◆ TASK BRIEF ◆
Give again the lines of the data from its first line through the line with "can come back". Change nothing.

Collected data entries
(** * Vehicle Image Generator: a shallow embedding and its properties

    The repository holds two revisions of one Node.js script:

    - [src/VehicleImageGenerator.js], embedded as [Module VehicleImageGenerator];
    - [src/unnamed/part_000], the revision with an overwrite flag and a
      regeneration mode, embedded as [Module Part000].

    Both talk to two remote services: a tabular store (table [vehicle]) and
    an image provider.  The services are outside the repository; they are
    modelled below by a table held in the world and by oracles that decide,
    call by call, whether a request fails and what the provider answers. *)

From Stdlib Require Import ZArith List String Ascii Bool Arith Lia.
From Stdlib Require Import DecimalString Permutation Sorted.
Import ListNotations.

Open Scope list_scope.
Open Scope string_scope.

(** ** JavaScript values used by the script *)

Definition nl : string := String (ascii_of_nat 10) EmptyString.
Definition dquote : string := String (ascii_of_nat 34) EmptyString.

(** Template-literal interpolation of numbers. *)
Definition string_of_nat (n : nat) : string :=
  NilZero.string_of_uint (Nat.to_uint n).
Definition string_of_Z (z : Z) : string :=
  NilZero.string_of_int (Z.to_int z).

(** [Array.prototype.join]. *)
Definition join (sep : string) (l : list string) : string := String.concat sep l.

(** Truthiness of a value that is [undefined]/[null] or a string. *)
Definition truthy (v : option string) : bool :=
  match v with
  | None => false
  | Some EmptyString => false
  | Some (String _ _) => true
  end.

(** A row of the table [vehicle].  [updated_at] is the instant of the last
    write; the script produces it with [new Date().toISOString()], the
    rendering of the instant is left out.  [id] is the identifier as the
    store holds it; the script holds it as a JavaScript number, see
    [isSafeInteger] below. *)
Record vehicle := mkVehicle {
  id : Z;
  vehicletype : string;
  vehiclegraphic : option string;
  updated_at : nat
}.

(** The script receives an identifier as a number parsed from the answer of
    the store and names the row to write by that number.  An integer that
    [Number.isSafeInteger] accepts makes the trip unchanged; a larger one
    can come back as a neighbour (2^53 + 1 is read as 2^53).  The embedding
    carries identifiers exactly, which is what the script does on safe
    identifiers: the properties that follow an identifier from a selection
    to a write are stated for tables of safe identifiers ([safe_ids]). *)
Definition MAX_SAFE_INTEGER : Z := 2 ^ 53 - 1.

Definition isSafeInteger (z : Z) : bool :=
  (- MAX_SAFE_INTEGER <=? z)%Z && (z <=? MAX_SAFE_INTEGER)%Z.

Definition safe_ids (t : list vehicle) : Prop :=
  Forall (fun r => isSafeInteger (id r) = true) t.
(** [addModule]; [None] is the [undefined] of the bare [return]. *)
Definition addModule (host : Host) (state : HabitatState)
    (definitionId : string) (position rotation : vec3) : Outcome (option string) :=
  match findDefinition definitionId with
  | None =>
      {| returned := None; state_after := state;
         console_error := ["Module definition not found: " +:+ definitionId] |}
  | Some definition =>
      let newModule :=
        {| m_id := uuidv4 host; definitionId := definitionId;
           position := position; rotation := rotation;
           m_timestamp := Some (Date_now host) |} in
      {| returned := Some (m_id newModule);
         state_after := habitatReducer state (ADD_MODULE newModule);
         console_error := [] |}
  end.

Definition removeModule (state : HabitatState) (moduleId : string) : HabitatState :=
  habitatReducer state (REMOVE_MODULE moduleId).

Definition addConnection (host : Host) (state : HabitatState)
    (moduleId1 pointId1 moduleId2 pointId2 : string) : Outcome string :=
  let connection :=
    {| c_id := uuidv4 host; moduleId1 := moduleId1; pointId1 := pointId1;
       moduleId2 := moduleId2; pointId2 := pointId2; c_timestamp := Some (Date_now host) |} in
  {| returned := c_id connection;
     state_after := habitatReducer state (ADD_CONNECTION connection);
     console_error := [] |}.

(** The states the provider can be in: [initialState] and what the reducer
    makes of it. *)
Inductive reachable : HabitatState → Prop :=
| reachable_initial : reachable initialState
| reachable_step state action : reachable state → reachable (habitatReducer state action).

(** ** Host functions of the hooks *)

From Stdlib Require Uint63.

(** A number tested by [x !== x]. *)
Definition isNaN (x : float) : bool := negb (x =? x)%float.

Definition isNegativeZero (x : float) : bool :=
  match PrimFloat.classify x with FloatClass.NZero => true | _ => false end.

Definition isPositiveZero (x : float) : bool :=
  match PrimFloat.classify x with FloatClass.PZero => true | _ => false end.

(** [Math.min] of two numbers: NaN when one of them is, [-0] below [+0]. *)
Definition Math_min (x y : float) : float :=
  if isNaN x || isNaN y then nan
  else if isNegativeZero y && isPositiveZero x then y
  else if (y <? x)%float then y else x.

(** [Math.max] of two numbers: NaN when one of them is, [+0] above [-0]. *)
Definition Math_max (x y : float) : float :=
  if isNaN x || isNaN y then nan
  else if isPositiveZero y && isNegativeZero x then y
  else if (x <? y)%float then y else x.

(** An array length as a number. *)
Definition lengthNumber {A : Type} (l : list A) : float :=
  PrimFloat.of_uint63 (Uint63.of_Z (Z.of_nat (length l))).

(** The truth value of a string or of [undefined]: the empty string is
    falsy. *)
Definition truthy (s : option string) : bool :=
  match s with Some id => negb (String.eqb id "") | None => false end.

(** ** contexts/HabitatContext, the getters and the remaining action creators *)

Definition getModule (state : HabitatState) (moduleId : string) : option ModuleInstance :=
  findModule (modules state) moduleId.

(** [null] and [undefined] are both [None]. *)
Definition getModuleDefinition (state : HabitatState) (moduleId : string)
    : option ModuleDefinition :=
  match getModule state moduleId with
  | None => None
  | Some module => findDefinition (definitionId module)
  end.

Definition getSelectedModule (state : HabitatState) : option ModuleInstance :=
  if truthy (selectedModuleId state)
  then match selectedModuleId state with
       | Some id => getModule state id
       | None => None
       end
  else None.

Definition getSelectedModuleDefinition (state : HabitatState) : option ModuleDefinition :=
  match getSelectedModule state with
  | None => None
  | Some selectedModule => findDefinition (definitionId selectedModule)
  end.

Definition updateModule (state : HabitatState) (moduleId : string) (updates : ModuleUpdates)
    : HabitatState :=
  habitatReducer state (UPDATE_MODULE moduleId updates).

Definition selectModule (state : HabitatState) (moduleId : string) : HabitatState :=
  habitatReducer state (SELECT_MODULE moduleId).

Definition deselectModule (state : HabitatState) : HabitatState :=
  habitatReducer state DESELECT_MODULE.

Definition removeConnection (state : HabitatState) (connectionId : string) : HabitatState :=
  habitatReducer state (REMOVE_CONNECTION connectionId).

Definition setValidationErrors (state : HabitatState) (errors : list Issue) : HabitatState :=
  habitatReducer state (SET_VALIDATION_ERRORS errors).

Definition clearValidationErrors (state : HabitatState) : HabitatState :=
  habitatReducer state CLEAR_VALIDATION_ERRORS.

Definition resetHabitat (state : HabitatState) : HabitatState :=
  habitatReducer state RESET_HABITAT.

(** A configuration object: what [exportConfiguration] returns and what
    [loadConfiguration] takes.  The sample configurations have neither
    connections nor statistics. *)
Record Configuration : Set := {
  cfg_name : string;
  cfg_description : string;
  cfg_modules : option (list ModuleInstance);
  cfg_connections : option (list Connection);
  cfg_statistics : option Statistics;
  exportTimestamp : option float
}.

Definition loadConfiguration (state : HabitatState) (config : Configuration) : HabitatState :=
  habitatReducer state (LOAD_CONFIGURATION (cfg_modules config) (cfg_connections config)).

Definition exportConfiguration (host : Host) (state : HabitatState) : Configuration :=
  {| cfg_name := "Custom Habitat Configuration";
     cfg_description := "User-designed space habitat";
     cfg_modules := Some (modules state);
     cfg_connections := Some (connections state);
     cfg_statistics := Some (statistics state);
     exportTimestamp := Some (Date_now host) |}.

(** The updates [{ position }] and [{ rotation }]. *)
Definition positionUpdate (position : vec3) : ModuleUpdates :=
  {| u_id := None; u_definitionId := None; u_position := Some position;
     u_rotation := None; u_timestamp := None |}.

Definition rotationUpdate (rotation : vec3) : ModuleUpdates :=
  {| u_id := None; u_definitionId := None; u_position := None;
     u_rotation := Some rotation; u_timestamp := None |}.

(** ** hooks/useModuleManager *)

Record Box : Set := { box_min : vec3; box_max : vec3 }.

(** The accumulator of the [forEach] in [getBoundingBox]. *)
Definition growBox (state : HabitatState) (box : Box) (module : ModuleInstance) : Box :=
  match getModuleDefinition state (m_id module) with
  | Some definition =>
      let width := width (dimensions definition) in
      let height := height (dimensions definition) in
      let depth := depth (dimensions definition) in
      let x := vx (position module) in
      let y := vy (position module) in
      let z := vz (position module) in
      {| box_min := (Math_min (vx (box_min box)) (x - width / 2),
                     Math_min (vy (box_min box)) (y - height / 2),
                     Math_min (vz (box_min box)) (z - depth / 2))%float;
         box_max := (Math_max (vx (box_max box)) (x + width / 2),
                     Math_max (vy (box_max box)) (y + height / 2),
                     Math_max (vz (box_max box)) (z + depth / 2))%float |}
  | None => box
  end.

Definition getBoundingBox (state : HabitatState) : Box :=
  match modules state with
  | [] => {| box_min := (0, 0, 0)%float; box_max := (0, 0, 0)%float |}
  | _ =>
      foldl (growBox state)
            {| box_min := (infinity, infinity, infinity);
               box_max := (neg_infinity, neg_infinity, neg_infinity) |}
            (modules state)
  end.

Definition getModuleDensity (state : HabitatState) : float :=
  let bbox := getBoundingBox state in
  let volume :=
    ((vx (box_max bbox) - vx (box_min bbox))
     * (vy (box_max bbox) - vy (box_min bbox))
     * (vz (box_max bbox) - vz (box_min bbox)))%float in
  if (0 <? volume)%float then (lengthNumber (modules state) / volume)%float else 0%float.

(** [definition ? definition.mass : 0] for the module found under the id. *)
Definition massOf (state : HabitatState) (module : ModuleInstance) : float :=
  match getModuleDefinition state (m_id module) with
  | Some definition => mass definition
  | None => 0%float
  end.

Definition getCenterOfMass (state : HabitatState) : vec3 :=
  match modules state with
  | [] => (0, 0, 0)%float
  | _ =>
      let totalMass := foldl (fun sum module => (sum + massOf state module)%float) 0%float
                             (modules state) in
      if (totalMass =? 0)%float then (0, 0, 0)%float
      else
        let weightedSum :=
          foldl (fun sum module =>
                   let mass := massOf state module in
                   (vx sum + vx (position module) * mass,
                    vy sum + vy (position module) * mass,
                    vz sum + vz (position module) * mass)%float)
                (0, 0, 0)%float (modules state) in
        (vx weightedSum / totalMass, vy weightedSum / totalMass, vz weightedSum / totalMass)%float
  end.

(** [modules[modules.length - 1]] *)
Definition lastModule (state : HabitatState) : option ModuleInstance := last (modules state).

Section Hooks.
(** [Math.round], [Math.cos] and [Math.sin] of the host. *)
Variables Math_round Math_cos Math_sin : float → float.

(** [position.map(coord => Math.round(coord / gridSize) * gridSize)] *)
Definition snapToGrid (position : vec3) (gridSize : float) : vec3 :=
  (Math_round (vx position / gridSize) * gridSize,
   Math_round (vy position / gridSize) * gridSize,
   Math_round (vz position / gridSize) * gridSize)%float.

Definition addModuleAtPosition (host : Host) (state : HabitatState) (definitionId : string)
    (position : vec3) (snapToGridEnabled : bool) : Outcome (option string) :=
  let finalPosition := if snapToGridEnabled then snapToGrid position 0.5 else position in
  let added := addModule host state definitionId finalPosition (0, 0, 0)%float in
  let moduleId := returned added in
  {| returned := moduleId;
     state_after :=
       if truthy moduleId
       then match moduleId with
            | Some id => selectModule (state_after added) id
            | None => state_after added
            end
       else state_after added;
     console_error := console_error added |}.

Definition moveModule (state : HabitatState) (moduleId : string) (newPosition : vec3)
    (snapToGridEnabled : bool) : HabitatState :=
  let finalPosition := if snapToGridEnabled then snapToGrid newPosition 0.1 else newPosition in
  updateModule state moduleId (positionUpdate finalPosition).

Definition rotateModule (state : HabitatState) (moduleId : string) (rotation : vec3)
    : HabitatState :=
  updateModule state moduleId (rotationUpdate rotation).

Definition deleteSelectedModule (state : HabitatState) : HabitatState :=
  if truthy (selectedModuleId state)
  then match selectedModuleId state with
       | Some id => deselectModule (removeModule state id)
       | None => state
       end
  else state.

(** [cloneModule]; the outer [None] is the [null] returned for a missing
    source. *)
Definition cloneModule (host : Host) (state : HabitatState) (sourceModuleId : string)
    (offset : vec3) : Outcome (option string) :=
  match getModule state sourceModuleId with
  | None => {| returned := None; state_after := state; console_error := [] |}
  | Some sourceModule =>
      let newPosition :=
        (vx (position sourceModule) + vx offset,
         vy (position sourceModule) + vy offset,
         vz (position sourceModule) + vz offset)%float in
      addModuleAtPosition host state (definitionId sourceModule) newPosition true
  end.

Definition findOptimalPosition (state : HabitatState) (definitionId : string)
    (targetModuleId : option string) : vec3 :=
  match modules state with
  | [] => (0, 0, 0)%float
  | _ =>
      match findDefinition definitionId with
      | None => (0, 0, 0)%float
      | Some definition =>
          let referencePosition :=
            if truthy targetModuleId
            then match targetModuleId with
                 | Some id =>
                     match getModule state id with
                     | Some targetModule => position targetModule
                     | None => (0, 0, 0)%float
                     end
                 | None => (0, 0, 0)%float
                 end
            else match lastModule state with
                 | Some lastModule => position lastModule
                 | None => (0, 0, 0)%float
                 end in
          let spacing := 8%float in
          let candidates :=
            [ (vx referencePosition + spacing, vy referencePosition, vz referencePosition);
              (vx referencePosition - spacing, vy referencePosition, vz referencePosition);
              (vx referencePosition, vy referencePosition, vz referencePosition + spacing);
              (vx referencePosition, vy referencePosition, vz referencePosition - spacing);
              (vx referencePosition, vy referencePosition + spacing, vz referencePosition);
              (vx referencePosition, vy referencePosition - spacing, vz referencePosition)
            ]%float in
          match candidates with
          | first :: _ => snapToGrid first 0.5
          | [] => (0, 0, 0)%float
          end
      end
  end.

◆ ANSWER TO THE PROBLEM ◆
(** * Vehicle Image Generator: a shallow embedding and its properties

    The repository holds two revisions of one Node.js script:

    - [src/VehicleImageGenerator.js], embedded as [Module VehicleImageGenerator];
    - [src/unnamed/part_000], the revision with an overwrite flag and a
      regeneration mode, embedded as [Module Part000].

    Both talk to two remote services: a tabular store (table [vehicle]) and
    an image provider.  The services are outside the repository; they are
    modelled below by a table held in the world and by oracles that decide,
    call by call, whether a request fails and what the provider answers. *)

From Stdlib Require Import ZArith List String Ascii Bool Arith Lia.
From Stdlib Require Import DecimalString Permutation Sorted.
Import ListNotations.

Open Scope list_scope.
Open Scope string_scope.

(** ** JavaScript values used by the script *)

Definition nl : string := String (ascii_of_nat 10) EmptyString.
Definition dquote : string := String (ascii_of_nat 34) EmptyString.

(** Template-literal interpolation of numbers. *)
Definition string_of_nat (n : nat) : string :=
  NilZero.string_of_uint (Nat.to_uint n).
Definition string_of_Z (z : Z) : string :=
  NilZero.string_of_int (Z.to_int z).

(** [Array.prototype.join]. *)
Definition join (sep : string) (l : list string) : string := String.concat sep l.

(** Truthiness of a value that is [undefined]/[null] or a string. *)
Definition truthy (v : option string) : bool :=
  match v with
  | None => false
  | Some EmptyString => false
  | Some (String _ _) => true
  end.

(** A row of the table [vehicle].  [updated_at] is the instant of the last
    write; the script produces it with [new Date().toISOString()], the
    rendering of the instant is left out.  [id] is the identifier as the
    store holds it; the script holds it as a JavaScript number, see
    [isSafeInteger] below. *)
Record vehicle := mkVehicle {
  id : Z;
  vehicletype : string;
  vehiclegraphic : option string;
  updated_at : nat
}.

(** The script receives an identifier as a number parsed from the answer of
    the store and names the row to write by that number.  An integer that
    [Number.isSafeInteger] accepts makes the trip unchanged; a larger one
    can come back as a neighbour (2^53 + 1 is read as 2^53).  The embedding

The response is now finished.